WHAT YOU SHOULD DO:
Copy out all lines in the data below containing the string "returns".

Dataset entries:
* * *

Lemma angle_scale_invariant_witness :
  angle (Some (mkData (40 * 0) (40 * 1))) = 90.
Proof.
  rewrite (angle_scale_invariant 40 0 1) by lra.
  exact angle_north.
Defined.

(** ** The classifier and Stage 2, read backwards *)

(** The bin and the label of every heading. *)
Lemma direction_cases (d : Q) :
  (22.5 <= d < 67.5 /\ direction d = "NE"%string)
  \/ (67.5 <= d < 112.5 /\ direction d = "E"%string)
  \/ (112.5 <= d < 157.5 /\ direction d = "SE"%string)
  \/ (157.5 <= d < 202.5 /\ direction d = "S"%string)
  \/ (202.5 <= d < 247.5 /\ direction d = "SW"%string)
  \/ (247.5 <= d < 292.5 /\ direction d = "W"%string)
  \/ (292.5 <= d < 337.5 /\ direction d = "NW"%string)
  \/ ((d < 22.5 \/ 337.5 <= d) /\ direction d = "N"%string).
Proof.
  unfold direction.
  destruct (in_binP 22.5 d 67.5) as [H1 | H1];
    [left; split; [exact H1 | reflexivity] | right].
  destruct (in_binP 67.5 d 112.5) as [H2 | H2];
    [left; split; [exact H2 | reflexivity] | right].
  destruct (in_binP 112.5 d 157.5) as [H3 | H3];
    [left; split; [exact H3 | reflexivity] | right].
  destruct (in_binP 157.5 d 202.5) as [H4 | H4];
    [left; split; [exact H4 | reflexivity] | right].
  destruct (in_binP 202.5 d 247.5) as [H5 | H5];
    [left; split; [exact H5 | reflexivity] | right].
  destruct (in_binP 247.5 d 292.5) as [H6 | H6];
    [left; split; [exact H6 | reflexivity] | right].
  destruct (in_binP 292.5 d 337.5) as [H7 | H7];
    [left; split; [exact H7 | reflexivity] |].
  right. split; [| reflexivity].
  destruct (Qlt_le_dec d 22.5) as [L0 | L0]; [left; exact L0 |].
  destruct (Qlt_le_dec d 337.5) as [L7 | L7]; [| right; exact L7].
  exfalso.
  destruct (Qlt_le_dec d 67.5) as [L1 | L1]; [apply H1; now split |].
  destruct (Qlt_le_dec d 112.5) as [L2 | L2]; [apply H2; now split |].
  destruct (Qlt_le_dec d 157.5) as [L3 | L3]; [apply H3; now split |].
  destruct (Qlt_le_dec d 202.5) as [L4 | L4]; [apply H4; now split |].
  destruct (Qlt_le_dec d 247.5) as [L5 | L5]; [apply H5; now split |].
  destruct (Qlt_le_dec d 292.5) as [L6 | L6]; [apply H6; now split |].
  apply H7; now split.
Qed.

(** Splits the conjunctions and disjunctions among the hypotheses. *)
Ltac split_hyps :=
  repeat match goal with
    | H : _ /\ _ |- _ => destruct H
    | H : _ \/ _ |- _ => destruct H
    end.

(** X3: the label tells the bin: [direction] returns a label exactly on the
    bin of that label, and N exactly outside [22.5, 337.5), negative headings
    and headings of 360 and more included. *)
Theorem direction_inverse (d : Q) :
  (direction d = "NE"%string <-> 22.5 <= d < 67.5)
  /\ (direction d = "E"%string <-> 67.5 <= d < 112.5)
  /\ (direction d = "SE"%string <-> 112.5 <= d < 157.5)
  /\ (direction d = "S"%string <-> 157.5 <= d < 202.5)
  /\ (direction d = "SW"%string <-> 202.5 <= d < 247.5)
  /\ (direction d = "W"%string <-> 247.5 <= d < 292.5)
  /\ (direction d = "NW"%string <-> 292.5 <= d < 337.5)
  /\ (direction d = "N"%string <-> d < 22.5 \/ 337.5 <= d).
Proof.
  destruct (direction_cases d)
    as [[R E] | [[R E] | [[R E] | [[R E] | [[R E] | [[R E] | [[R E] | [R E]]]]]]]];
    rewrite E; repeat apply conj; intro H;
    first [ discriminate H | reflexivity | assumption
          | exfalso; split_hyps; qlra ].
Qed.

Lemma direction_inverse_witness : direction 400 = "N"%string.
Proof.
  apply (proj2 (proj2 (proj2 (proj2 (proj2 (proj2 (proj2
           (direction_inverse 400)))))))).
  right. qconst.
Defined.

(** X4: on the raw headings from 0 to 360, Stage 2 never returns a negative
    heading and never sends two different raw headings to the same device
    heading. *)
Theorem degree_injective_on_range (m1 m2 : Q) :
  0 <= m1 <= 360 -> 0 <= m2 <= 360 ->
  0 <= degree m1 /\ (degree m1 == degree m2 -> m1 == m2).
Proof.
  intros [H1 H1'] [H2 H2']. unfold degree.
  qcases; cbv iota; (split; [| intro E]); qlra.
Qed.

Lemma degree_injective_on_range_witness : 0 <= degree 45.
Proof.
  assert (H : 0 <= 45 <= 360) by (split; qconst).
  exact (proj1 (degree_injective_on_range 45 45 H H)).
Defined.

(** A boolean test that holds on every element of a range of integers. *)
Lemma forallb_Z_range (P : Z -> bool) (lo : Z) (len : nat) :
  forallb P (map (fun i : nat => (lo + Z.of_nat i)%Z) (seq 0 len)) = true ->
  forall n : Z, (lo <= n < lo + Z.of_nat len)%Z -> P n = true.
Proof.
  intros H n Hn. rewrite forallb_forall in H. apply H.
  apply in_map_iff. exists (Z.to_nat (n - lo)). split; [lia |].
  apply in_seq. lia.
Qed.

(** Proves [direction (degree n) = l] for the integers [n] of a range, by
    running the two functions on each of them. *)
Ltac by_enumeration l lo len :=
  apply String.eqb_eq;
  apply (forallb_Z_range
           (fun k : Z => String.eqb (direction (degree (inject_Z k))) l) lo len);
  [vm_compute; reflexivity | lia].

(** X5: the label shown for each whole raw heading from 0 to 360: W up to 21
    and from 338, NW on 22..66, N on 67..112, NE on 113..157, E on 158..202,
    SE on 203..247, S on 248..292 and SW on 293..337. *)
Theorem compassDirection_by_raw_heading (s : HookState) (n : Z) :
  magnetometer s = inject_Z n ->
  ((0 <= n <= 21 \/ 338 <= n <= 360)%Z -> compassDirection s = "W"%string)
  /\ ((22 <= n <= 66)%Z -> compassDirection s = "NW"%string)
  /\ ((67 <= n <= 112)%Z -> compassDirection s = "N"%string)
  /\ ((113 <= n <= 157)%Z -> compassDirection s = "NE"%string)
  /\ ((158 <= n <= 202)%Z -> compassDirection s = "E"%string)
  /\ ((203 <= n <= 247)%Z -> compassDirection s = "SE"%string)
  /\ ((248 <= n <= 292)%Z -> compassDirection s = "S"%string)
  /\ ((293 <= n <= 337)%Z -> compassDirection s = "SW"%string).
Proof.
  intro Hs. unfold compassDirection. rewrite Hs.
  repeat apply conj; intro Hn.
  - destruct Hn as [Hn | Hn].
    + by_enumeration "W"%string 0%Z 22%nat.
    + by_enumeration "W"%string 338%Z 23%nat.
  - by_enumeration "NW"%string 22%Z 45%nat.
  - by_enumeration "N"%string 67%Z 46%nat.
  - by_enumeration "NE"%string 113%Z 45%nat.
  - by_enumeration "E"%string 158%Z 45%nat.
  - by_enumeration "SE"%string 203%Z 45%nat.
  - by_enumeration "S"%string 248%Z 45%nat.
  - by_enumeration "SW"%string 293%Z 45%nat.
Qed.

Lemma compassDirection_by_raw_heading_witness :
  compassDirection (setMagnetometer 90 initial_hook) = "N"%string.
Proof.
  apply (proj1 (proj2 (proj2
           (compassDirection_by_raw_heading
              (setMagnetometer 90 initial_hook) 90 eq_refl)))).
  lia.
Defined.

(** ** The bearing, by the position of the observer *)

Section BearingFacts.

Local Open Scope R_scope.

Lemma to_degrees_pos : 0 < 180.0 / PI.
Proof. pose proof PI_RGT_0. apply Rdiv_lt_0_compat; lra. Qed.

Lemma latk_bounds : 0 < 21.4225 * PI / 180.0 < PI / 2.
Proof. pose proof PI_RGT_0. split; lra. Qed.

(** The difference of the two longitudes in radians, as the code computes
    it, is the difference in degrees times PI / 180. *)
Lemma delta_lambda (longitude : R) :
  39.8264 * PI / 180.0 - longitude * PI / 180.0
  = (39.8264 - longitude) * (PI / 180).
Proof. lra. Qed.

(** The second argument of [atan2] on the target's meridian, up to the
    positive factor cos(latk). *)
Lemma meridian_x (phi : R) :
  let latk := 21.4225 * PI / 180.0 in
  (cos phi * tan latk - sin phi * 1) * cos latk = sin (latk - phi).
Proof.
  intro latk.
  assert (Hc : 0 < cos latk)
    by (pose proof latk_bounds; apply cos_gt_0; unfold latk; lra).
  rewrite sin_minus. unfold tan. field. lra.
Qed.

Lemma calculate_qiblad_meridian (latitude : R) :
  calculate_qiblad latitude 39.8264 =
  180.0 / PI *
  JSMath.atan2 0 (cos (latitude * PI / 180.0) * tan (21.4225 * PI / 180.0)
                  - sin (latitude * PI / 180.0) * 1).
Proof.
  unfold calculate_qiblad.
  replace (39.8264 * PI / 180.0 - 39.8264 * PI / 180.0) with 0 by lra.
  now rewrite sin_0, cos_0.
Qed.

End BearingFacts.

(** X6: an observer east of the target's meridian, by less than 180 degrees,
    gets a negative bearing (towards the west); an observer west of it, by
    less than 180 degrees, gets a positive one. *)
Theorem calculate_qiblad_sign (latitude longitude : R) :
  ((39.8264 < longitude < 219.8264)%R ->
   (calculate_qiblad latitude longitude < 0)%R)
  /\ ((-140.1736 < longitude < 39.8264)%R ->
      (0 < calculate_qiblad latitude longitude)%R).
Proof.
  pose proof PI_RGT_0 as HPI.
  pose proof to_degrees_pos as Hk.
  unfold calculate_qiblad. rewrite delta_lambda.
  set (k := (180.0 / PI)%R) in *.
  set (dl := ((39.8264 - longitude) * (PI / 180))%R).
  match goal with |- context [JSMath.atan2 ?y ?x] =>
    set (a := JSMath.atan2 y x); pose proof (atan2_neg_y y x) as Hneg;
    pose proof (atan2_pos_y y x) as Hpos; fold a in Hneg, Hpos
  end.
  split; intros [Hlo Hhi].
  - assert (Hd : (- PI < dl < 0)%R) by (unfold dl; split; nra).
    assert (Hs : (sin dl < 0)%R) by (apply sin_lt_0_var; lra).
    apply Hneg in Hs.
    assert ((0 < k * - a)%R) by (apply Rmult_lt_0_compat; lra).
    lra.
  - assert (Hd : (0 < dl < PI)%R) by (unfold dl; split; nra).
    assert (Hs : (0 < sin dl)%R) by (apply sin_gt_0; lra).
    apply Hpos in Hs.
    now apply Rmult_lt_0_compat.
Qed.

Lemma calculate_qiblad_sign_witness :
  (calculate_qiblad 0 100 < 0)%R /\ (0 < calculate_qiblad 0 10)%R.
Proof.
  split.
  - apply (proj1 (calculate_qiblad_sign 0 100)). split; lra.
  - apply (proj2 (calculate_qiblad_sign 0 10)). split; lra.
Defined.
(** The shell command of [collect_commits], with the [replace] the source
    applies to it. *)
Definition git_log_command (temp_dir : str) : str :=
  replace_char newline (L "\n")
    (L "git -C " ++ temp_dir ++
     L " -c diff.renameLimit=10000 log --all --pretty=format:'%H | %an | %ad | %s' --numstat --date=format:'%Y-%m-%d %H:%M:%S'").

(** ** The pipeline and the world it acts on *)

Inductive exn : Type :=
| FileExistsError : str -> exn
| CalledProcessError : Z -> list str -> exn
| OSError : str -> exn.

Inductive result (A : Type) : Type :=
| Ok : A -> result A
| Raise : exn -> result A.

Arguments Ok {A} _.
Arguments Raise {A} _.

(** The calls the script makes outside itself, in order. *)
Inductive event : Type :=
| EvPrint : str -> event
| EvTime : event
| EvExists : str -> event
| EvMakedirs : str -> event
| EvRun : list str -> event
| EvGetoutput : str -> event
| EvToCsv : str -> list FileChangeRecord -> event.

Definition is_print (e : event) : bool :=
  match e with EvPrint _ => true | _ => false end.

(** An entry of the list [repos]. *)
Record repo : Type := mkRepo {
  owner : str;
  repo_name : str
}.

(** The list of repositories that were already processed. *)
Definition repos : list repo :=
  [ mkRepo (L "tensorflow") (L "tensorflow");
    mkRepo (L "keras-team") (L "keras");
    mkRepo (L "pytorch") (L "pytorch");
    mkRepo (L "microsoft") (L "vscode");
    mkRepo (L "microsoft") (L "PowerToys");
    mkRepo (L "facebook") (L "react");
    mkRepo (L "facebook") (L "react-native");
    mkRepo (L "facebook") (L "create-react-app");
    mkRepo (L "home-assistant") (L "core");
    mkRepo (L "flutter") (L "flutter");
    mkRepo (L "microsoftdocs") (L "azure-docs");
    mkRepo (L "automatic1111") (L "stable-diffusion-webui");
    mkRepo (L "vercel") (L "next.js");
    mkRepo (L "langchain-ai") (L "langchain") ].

* * *

TASK RESULT:
(** X3: the label tells the bin: [direction] returns a label exactly on the
(** X4: on the raw headings from 0 to 360, Stage 2 never returns a negative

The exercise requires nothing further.